# Problema comando su [RISOLTO]

## Karhot87

Non riesco a passare da un utente normale a root con il comando "su" ricevol'errore:

configuration error - unknown item 'GETPASS_ASTERISKS' (notify administrator)Last edited by Karhot87 on Sun May 06, 2007 3:56 pm; edited 1 time in total

----------

## Onip

quasi sicuramente non hai aggiornato correttamente i file di configurazione dopo un upgrade.

hai dato

```
# dispatch-conf
```

?

Inoltre, se tu avessi cercato nel forum come da linee guida (  :Evil or Very Mad:  ) avresti trovato questi:

1) https://forums.gentoo.org/viewtopic-t-366499-start-0.html

2) https://forums.gentoo.org/viewtopic-t-471156-highlight-getpassasterisks.html

3) https://forums.gentoo.org/viewtopic-t-498527-highlight-getpassasterisks.html

----------

## Karhot87

Ho provato a lnaciare il comando  dispatch-conf e ricevo

dispatch-conf: Error copying /etc/init.d/reboot.sh to /etc/config-archive/etc/init.d/reboot.sh: [Errno 2] No such file or directory: '/etc/init.d/reboot.sh'; fatal

dispatch-conf: Error copying /etc/init.d/shutdown.sh to /etc/config-archive/etc/init.d/shutdown.sh: [Errno 2] No such file or directory: '/etc/init.d/shutdown.sh'; fatal

hmmm non mastico molto l'inglese....

----------

## noice

hai provato anche 

```
emerge --sync

etc-update

env-update

source /etc/profile
```

?

per il funzionamento di etc-update segui la guida

----------

## Onip

lo stai lanciando da root, vero?

Se sì, prova con

```
# mkdir /etc/config-archive

# dispatch-conf
```

ti ricordo che l'aggiornamento dei file è da fare con molta attenzione.

----------

## Karhot87

niente....ho provato a fare tutte e due le cose, ma niente....

----------

## Scen

Il tuo problema sembra dipendere da un vecchio problema di sys-apps/shadow.

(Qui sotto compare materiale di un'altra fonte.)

(** * eth-wallet: the connection manager and the transfer form

    A shallow embedding of [src/components/WalletConnect.tsx] and
    [src/components/SendTransaction.tsx].  The two React components are
    modelled as programs of a small state-and-exception monad over their
    [useState] cells; every call that leaves the component (the injected
    provider, the web3 client) is answered by an explicit environment
    record and written to a trace.  The ECMAScript primitives the
    components rely on ([parseFloat], [parseInt], [BigInt],
    [Number.prototype.toFixed], [Number.prototype.toString]) are embedded
    over binary64 as specified by [SpecFloat]. *)

From Stdlib Require Import ZArith List String Ascii Bool Lia.
From Stdlib Require Import SpecFloat.
Import ListNotations.

Local Open Scope string_scope.
Local Open Scope Z_scope.

(** ** Code units and the character classes of the lexical grammar

    A string is a sequence of code units below 256; the white space of
    the grammar that lies in that range is TAB, LF, VT, FF, CR, SP and
    NBSP. *)
Module Chars.

Definition code (c : ascii) : Z := Z.of_N (N_of_ascii c).

Definition isWhiteSpace (c : ascii) : bool :=
  let n := code c in
  ((9 <=? n) && (n <=? 13)) || (n =? 32) || (n =? 160).

Definition decDigit (c : ascii) : option Z :=
  let n := code c in
  if (48 <=? n) && (n <=? 57) then Some (n - 48) else None.

(** A digit of the given radix (2 to 36), as [parseInt] reads it. *)
Definition radixDigit (radix : Z) (c : ascii) : option Z :=
  let n := code c in
  let v := if (48 <=? n) && (n <=? 57) then n - 48
           else if (97 <=? n) && (n <=? 122) then n - 87
           else if (65 <=? n) && (n <=? 90) then n - 55
           else 36 in
  if v <? radix then Some v else None.

Definition ofDigit (d : Z) : ascii := ascii_of_N (Z.to_N (48 + d)).

Fixpoint trimStart (s : string) : string :=
  match s with
  | String c r => if isWhiteSpace c then trimStart r else s
  | EmptyString => s
  end.

(** The longest prefix of digits (read by [digit]) and what follows it. *)
Fixpoint takeDigits (digit : ascii -> option Z) (s : string)
  : list Z * string :=
  match s with
  | String c r =>
      match digit c with
      | Some d => let '(ds, rest) := takeDigits digit r in (d :: ds, rest)
      | None => ([], s)
      end
  | EmptyString => ([], s)
  end.
Lemma filter_status_reads (p : event -> bool) (stack_name : string)
    (n : nat) (last : status) :
  (forall st, p (EvDescribeStacks stack_name st) = false) ->
  filter p (status_reads stack_name n last) = [].
Proof.
  intros Hp. unfold status_reads. rewrite filter_app. cbn [filter].
  rewrite (Hp last), app_nil_r.
  induction n as [| k IH]; [reflexivity |].
  cbn [repeat filter]. rewrite (Hp Pending). exact IH.
Qed.

(** Every run opens the template once, whatever comes of it. *)
Lemma deploy_opens_once (stack_name path : string) (w : World R) :
  filter is_open (deploy_calls env stack_name path w) = [EvOpen path "r"].
Proof.
  by_cases_on_run stack_name path w; settle;
    unfold request_calls, read_calls, wait_calls;
    rewrite ?filter_app;
    rewrite ?filter_status_reads by (intros; reflexivity);
    reflexivity.
Qed.

(** C8: once [open] has handed out a descriptor, the [with] statement ends
    with that descriptor closed, whether [read] returned the contents or
    raised: the close follows the read at once, the process holds the
    same descriptors as before the statement, and so it does when
    [deploy_stack] ends. *)
Theorem template_handle_is_always_released
    (stack_name path : string) (w : World R) :
  open_errno (fs env path) = None ->
  (exists w0,
      run (open env path "r") w
      = (Ok (mkFile (fresh_fd (open_files w)) path), w0)
      /\ In (fresh_fd (open_files w)) (open_files w0))
  /\ events_since w (snd (run (read_step env path) w))
     = [EvOpen path "r";
        EvRead (fresh_fd (open_files w));
        EvClose (fresh_fd (open_files w))]
  /\ open_files (snd (run (read_step env path) w)) = open_files w
  /\ ~ In (fresh_fd (open_files w))
         (open_files (snd (run (read_step env path) w)))
  /\ (forall e,
        read_failure path (fs env path) = Some e ->
        fst (run (read_step env path) w) = Raise e)
  /\ (forall body,
        fs env path = Text body ->
        fst (run (read_step env path) w) = Ok body)
  /\ firstn 3 (deploy_calls env stack_name path w)
     = [EvOpen path "r";
        EvRead (fresh_fd (open_files w));
        EvClose (fresh_fd (open_files w))]
  /\ open_files (deploy_world env stack_name path w) = open_files w.
Proof.
  intros Hopens.
  split.
  { unfold open. rewrite run_bind, run_log.
    destruct (fs env path); try discriminate; cbv beta iota;
      (eexists; split; [reflexivity | left; reflexivity]). }
  assert (Hstep :
    exists r, run (read_step env path) w
              = (r, advance w (read_calls path (fresh_fd (open_files w)))
                            (remote w))
              /\ (forall e, read_failure path (fs env path) = Some e ->
                            r = Raise e)
              /\ (forall body, fs env path = Text body -> r = Ok body)).
  { unfold read_step.
    destruct (read_failure path (fs env path)) as [e |] eqn:Hfail.
    - rewrite (with_open_damaged path w Hfail). eexists.
      split; [reflexivity |]. split; [congruence |].
      intros body Hbody. rewrite Hbody in Hfail. discriminate.
    - destruct (fs env path) as [| | | | | body] eqn:Hfs; try discriminate.
      rewrite (with_open_text path w Hfs). eexists.
      split; [reflexivity |]. split; [discriminate |].
      intros body0 Hbody. congruence. }
  destruct Hstep as (r & Hrun & Hdamaged & Htext). rewrite Hrun.
  settle.
  split; [reflexivity |]. split; [reflexivity |].
  split; [apply fresh_fd_not_held |].
  split; [exact Hdamaged |]. split; [exact Htext |].
  clear Hrun Hdamaged Htext.
  by_cases_on_run stack_name path w; try congruence; settle;
    unfold request_calls, read_calls; split; reflexivity.
Qed.
(** What the loop leaves in row r. *)
Definition filled_row (r : nat) (l : list entry) : list entry :=
  match row_entries (Z.of_nat r) l with
  | [] => [((Z.of_nat r, 0%Z), vnan)]
  | R => R
  end.

Definition filled (n_out : nat) (l : list entry) : list entry :=
  flat_map (fun r => filled_row r l) (seq 0 n_out).

Definition fix_rows (r : list Z) : list Z := if is_nil r then [0%Z] else r.
Definition fix_data (d : list V) : list V := if is_nil d then [vnan] else d.

Definition cols_in_range (weights : COO) : Prop :=
  Forall (fun e => (0 <= e_col e < Z.of_nat (snd (coo_shape weights)))%Z) (coo_entries weights).

(** The accumulation the sparse product performs for output row r, reading
    the dense operand through x. *)
Definition row_dot (l : list entry) (r : nat) (x : nat -> V) : V :=
  fold_left (fun val e => vadd val (vmul (e_val e) (x (Z.to_nat (e_col e)))))
            (row_entries (Z.of_nat r) l) vzero.

(** The sum of a list of scalars, from zero, left to right. *)
Definition vsum (l : list V) : V := fold_left vadd l vzero.


(** The three conditions apply_weights asserts. *)
Definition shapes_agree (weights : COO) (indata : ndarray) (shape_in shape_out : nat * nat) : Prop :=
  skipn (length (nd_shape indata) - 2) (nd_shape indata) = [fst shape_in; snd shape_in] /\
  fst shape_in * snd shape_in = snd (coo_shape weights) /\
  fst shape_out * snd shape_out = fst (coo_shape weights).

Prova ad aggiornare il pacchetto:

```

emerge --oneshot -auv shadow

```

o  commentare (mettendo un cancelletto # ad inizio riga) la voce

```

GETPASS_ASTERISKS

```

in /etc/login.defs.

----------

## GuN_jAcK

secondo me non ha dato etc-update  :Wink:  è un errore che questa settimana risolvo a due miei amici... 

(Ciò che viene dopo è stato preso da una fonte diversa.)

Lemma other_users_do_not_matter_witness :
  let db' :=
    Samples.databaseOf
      (Samples.event "bob" 1 300000
       :: exercise_analytics Samples.fiveDays) in
  let run :=
    checkAchievements (fixedZone 0) Samples.noFailure 432000 Samples.fiveDays
      "ann" Samples.quickAndRight in
  let run' :=
    checkAchievements (fixedZone 0) Samples.noFailure 432000 db'
      "ann" Samples.quickAndRight in
  ofUser "ann" (exercise_analytics db')
  = ofUser "ann" (exercise_analytics Samples.fiveDays)
  /\ (forall k, earned db' "ann" k = earned Samples.fiveDays "ann" k)
  /\ snd (getUserStats (fixedZone 0) Samples.noFailure db' "ann" 432000)
     = snd (getUserStats (fixedZone 0) Samples.noFailure Samples.fiveDays "ann"
              432000)
  /\ snd run' = snd run
  /\ (forall k, earned (fst run') "ann" k = earned (fst run) "ann" k).
Proof.
  cbv zeta. split; [reflexivity|]. split; [reflexivity|].
  apply (other_users_do_not_matter (fixedZone 0) Samples.noFailure 432000
           Samples.fiveDays).
  - reflexivity.
  - reflexivity.
Defined.

End AwardFacts.

(** * The leaderboard *)

Section BoardFacts.
Import Js EventStore AchievementSystem Ranking.

Lemma sublist_In {A} (l1 l2 : list A) (x : A) :
  sublist l1 l2 -> In x l1 -> In x l2.
Proof.
  induction 1 as [|y l1 l2 Hsub IH|y l1 l2 Hsub IH]; cbn; [tauto| |].
  - intros [->|H]; [now left|right; now apply IH].
  - intros H. right. now apply IH.
Qed.

Lemma sublist_map {A B} (f : A -> B) (l1 l2 : list A) :
  sublist l1 l2 -> sublist (map f l1) (map f l2).
Proof. induction 1; cbn; now constructor. Qed.

Lemma sublist_ListNoDup {A} (l1 l2 : list A) :
  sublist l1 l2 -> List.NoDup l2 -> List.NoDup l1.
Proof.
  induction 1 as [|y l1 l2 Hsub IH|y l1 l2 Hsub IH]; intros Hnd.
  - constructor.
  - apply List.NoDup_cons_iff in Hnd as [Hnotin Hnd]. constructor; [|now apply IH].
    intros Hin. apply Hnotin. now apply (sublist_In l1 l2).
  - apply List.NoDup_cons_iff in Hnd as [_ Hnd]. now apply IH.
Qed.

Lemma distinct_eqb_In {K} (eqb : K -> K -> bool)
    (Heqb : forall x y, eqb x y = true <-> x = y) (keys : list K) (x : K) :
  In x (distinct eqb keys) <-> In x keys.
Proof.
  induction keys as [|k keys IH]; cbn [distinct]; [reflexivity|].
  cbn [In]. rewrite List.filter_In, IH.
  destruct (eqb k x) eqn:E.
  - apply Heqb in E. tauto.
  - assert (k <> x) by (intros Hk; apply Heqb in Hk; congruence).
    cbn. tauto.
Qed.

Lemma distinct_eqb_NoDup {K} (eqb : K -> K -> bool)
    (Heqb : forall x y, eqb x y = true <-> x = y) (keys : list K) :
  List.NoDup (distinct eqb keys).
Proof.
  induction keys as [|k keys IH]; cbn [distinct]; [constructor|].
  constructor.
  - rewrite List.filter_In. intros [_ H].
    now rewrite (proj2 (Heqb k k) eq_refl) in H.
  - now apply List.NoDup_filter.
Qed.

Lemma usersOf_In (rows : list Event) (user : string) :
  In user (usersOf rows) <-> exists e, In e rows /\ user_id e = user.
Proof.
  unfold usersOf. rewrite (distinct_eqb_In String.eqb String.eqb_eq).
  rewrite in_map_iff. split; intros (e & H1 & H2); exists e; tauto.
Qed.

Lemma usersOf_NoDup (rows : list Event) : List.NoDup (usersOf rows).
Proof. apply (distinct_eqb_NoDup String.eqb String.eqb_eq). Qed.

Lemma ofUser_nonempty (rows : list Event) (user : string) :
  (exists e, In e rows /\ user_id e = user) <->
  1 <= Z.of_nat (length (ofUser user rows)).
Proof.
  split.
  - intros (e & He & Hu).
    assert (Hin : In e (ofUser user rows)).
    { unfold ofUser. rewrite List.filter_In. split; [exact He|].
      now apply String.eqb_eq. }
    destruct (ofUser user rows); [destruct Hin|cbn [length]; lia].
  - intros Hlen.
    destruct (ofUser user rows) as [|e rest] eqn:E; [cbn in Hlen; lia|].
    assert (Hin : In e (ofUser user rows)) by (rewrite E; now left).
    unfold ofUser in Hin. rewrite List.filter_In in Hin.
    destruct Hin as [He Hu]. apply String.eqb_eq in Hu. now exists e.
Qed.

Lemma sublist_limited {A} (limit : Z) (l : list A) : sublist (limited limit l) l.
Proof.
  unfold limited. destruct (limit <? 0); [reflexivity|apply sublist_take].
Qed.

Lemma limited_length {A} (limit : Z) (l : list A) :
  0 <= limit -> Z.of_nat (length (limited limit l)) <= limit.
Proof.
  intros Hl. unfold limited.
  destruct (Z.ltb_spec limit 0) as [?|_]; [lia|].
  rewrite length_firstn. lia.
Qed.

Lemma limited_all {A} (limit : Z) (l : list A) :
  limit < 0 -> limited limit l = l.
Proof.
  intros Hl. unfold limited.
  destruct (Z.ltb_spec limit 0) as [_|?]; [reflexivity|lia].
Qed.

Lemma limited_sorted {A} (R : A -> A -> Prop) (limit : Z) (l : list A) :
  StronglySorted R l -> StronglySorted R (limited limit l).
Proof.
  intros Hs. unfold limited. destruct (limit <? 0); [exact Hs|].
  rewrite <- (firstn_skipn (Z.to_nat limit) l) in Hs.
  now apply StronglySorted_app in Hs.
Qed.

Lemma sublist_List_filter {A} (p : A -> bool) (l : list A) :
  sublist (List.filter p l) l.
Proof.
  induction l as [|x l IH]; cbn; [constructor|].
  destruct (p x); now constructor.
Qed.

Lemma faster_sorts (a b : SpeedEntry) :
  (compareNullable (speedAvgTime a) (speedAvgTime b) <= 0)%Q -> faster a b.
Proof.
  unfold faster, compareNullable.
  destruct (speedAvgTime a), (speedAvgTime b); intros H; try exact I; lra.
Qed.

Lemma faster_total (a b : SpeedEntry) :
  ~ (compareNullable (speedAvgTime a) (speedAvgTime b) <= 0)%Q -> faster b a.
Proof.
  unfold faster, compareNullable.
  destruct (speedAvgTime a), (speedAvgTime b); intros H; try exact I.
  - apply Qnot_le_lt in H. lra.
  - apply H. lra.
Qed.

Lemma faster_trans (a b c : SpeedEntry) : faster a b -> faster b c -> faster a c.
Proof.
  unfold faster.
  destruct (speedAvgTime a), (speedAvgTime b), (speedAvgTime c);
    intros H1 H2; try exact I; try contradiction.
  lra.
Qed.

(** X21 ([getLeaderboard], speed): the speed board names each user at most
    once, only users with five or more events in the last 30 days, each with
    that number of events; it is ordered by average time, a user without any
    recorded time first; it has at most [limit] rows (10 when no limit is
    given), and with a negative limit every user with five or more events in
    the window is on it. *)
Theorem speed_board_ranks_regular_users (events : list Event) (now : Z)
    (limit : option Z) :
  exists rows,
    getLeaderboard events now (Some "speed") limit = SpeedBoard rows
    /\ List.NoDup (map speedUser rows)
    /\ (forall entry, In entry rows ->
          speedTotal entry = windowCount events now (speedUser entry)
          /\ 5 <= speedTotal entry)
    /\ StronglySorted faster rows
    /\ (0 <= default 10 limit -> Z.of_nat (length rows) <= default 10 limit)
    /\ (default 10 limit < 0 ->
        forall user, 5 <= windowCount events now user ->
                     In user (map speedUser rows)).
Proof.
  eexists. split; [reflexivity|].
  unfold speedQuery. cbv zeta.
  set (rows := since now 30 events).
  set (mk := fun user : string => _).
  set (cmp := fun a b : SpeedEntry => compareNullable _ _).
  set (having := fun entry : SpeedEntry => speedTotal entry >=? 5).
  assert (Hmk : forall entry, In entry (List.filter having (map mk (usersOf rows))) <->
                  exists user, In user (usersOf rows) /\ entry = mk user
                               /\ 5 <= windowCount events now user).
  { intros entry. rewrite List.filter_In, in_map_iff. unfold having.
    split.
    - intros ((user & <- & Hu) & H5). exists user. repeat split; [exact Hu|].
      cbn in H5. unfold windowCount. fold rows. lia.
    - intros (user & Hu & -> & H5). split; [now exists user|].
      cbn. unfold windowCount in H5. fold rows in H5. lia. }
  assert (Hsorted : forall entry, In entry (sort cmp (List.filter having (map mk (usersOf rows)))) <->
                      In entry (List.filter having (map mk (usersOf rows)))).
  { intros entry. split; apply Permutation_in;
      [symmetry|]; apply sort_Permutation. }
  split; [|split; [|split; [|split]]].
  - apply (sublist_ListNoDup _ (map speedUser (sort cmp (List.filter having (map mk (usersOf rows)))))).
    { apply sublist_map, sublist_limited. }
    apply (Permutation_NoDup (l := map speedUser (List.filter having (map mk (usersOf rows))))).
    { apply Permutation_map, sort_Permutation. }
    apply (sublist_ListNoDup _ (map speedUser (map mk (usersOf rows)))).
    { apply sublist_map, sublist_List_filter. }
    rewrite map_map. cbn. rewrite map_id. apply usersOf_NoDup.
  - intros entry Hin.
    apply (sublist_In _ _ _ (sublist_limited _ _)) in Hin.
    apply Hsorted, Hmk in Hin. destruct Hin as (user & _ & -> & H5).
    cbn. unfold windowCount in *. fold rows in H5 |- *. lia.
  - apply limited_sorted, sort_sorted.
    + intros a b. apply faster_sorts.
    + intros a b. apply faster_total.
    + apply faster_trans.
  - apply limited_length.
  - intros Hl user H5. rewrite limited_all by exact Hl.
    apply in_map_iff. exists (mk user). split; [reflexivity|].
    apply Hsorted, Hmk. exists user. repeat split; [|exact H5].
    apply usersOf_In, ofUser_nonempty. unfold windowCount in H5.
    fold rows in H5. lia.
Qed.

hai fatto update ultiamamente?  :Smile: 

----------

## Karhot87

no non ho fatto update, perche ho installato gentoo da poco, ho solo installato nuovi programmi....

----------

## Karhot87

va bhe, mettiamo che non abbia fatto l'etc-update, è possibilissimo che non l'abbia fatto, adesso non ricordo, come risolvo?

----------

## crisandbea

 *Karhot87 wrote:*   

> va bhe, mettiamo che non abbia fatto l'etc-update, è possibilissimo che non l'abbia fatto, adesso non ricordo, come risolvo?

 

fai 

```
etc-update 
```

 e guarda i file che vuole aggiornare ed aggiornali.  verific poi che il tuo utente faccia parte del gruppo wheel.

ciao

----------

## Karhot87

Grazie crisandbea, ho rosolto il problema credo che era nel gruppo wheel....

----------

## crisandbea

 *Karhot87 wrote:*   

> Grazie crisandbea, ho rosolto il problema credo che era nel gruppo wheel....

 

visto che hai risolto,  edita il tuo primo post, e aggiungi il tag Risolto al titolo del post.

ciao

----------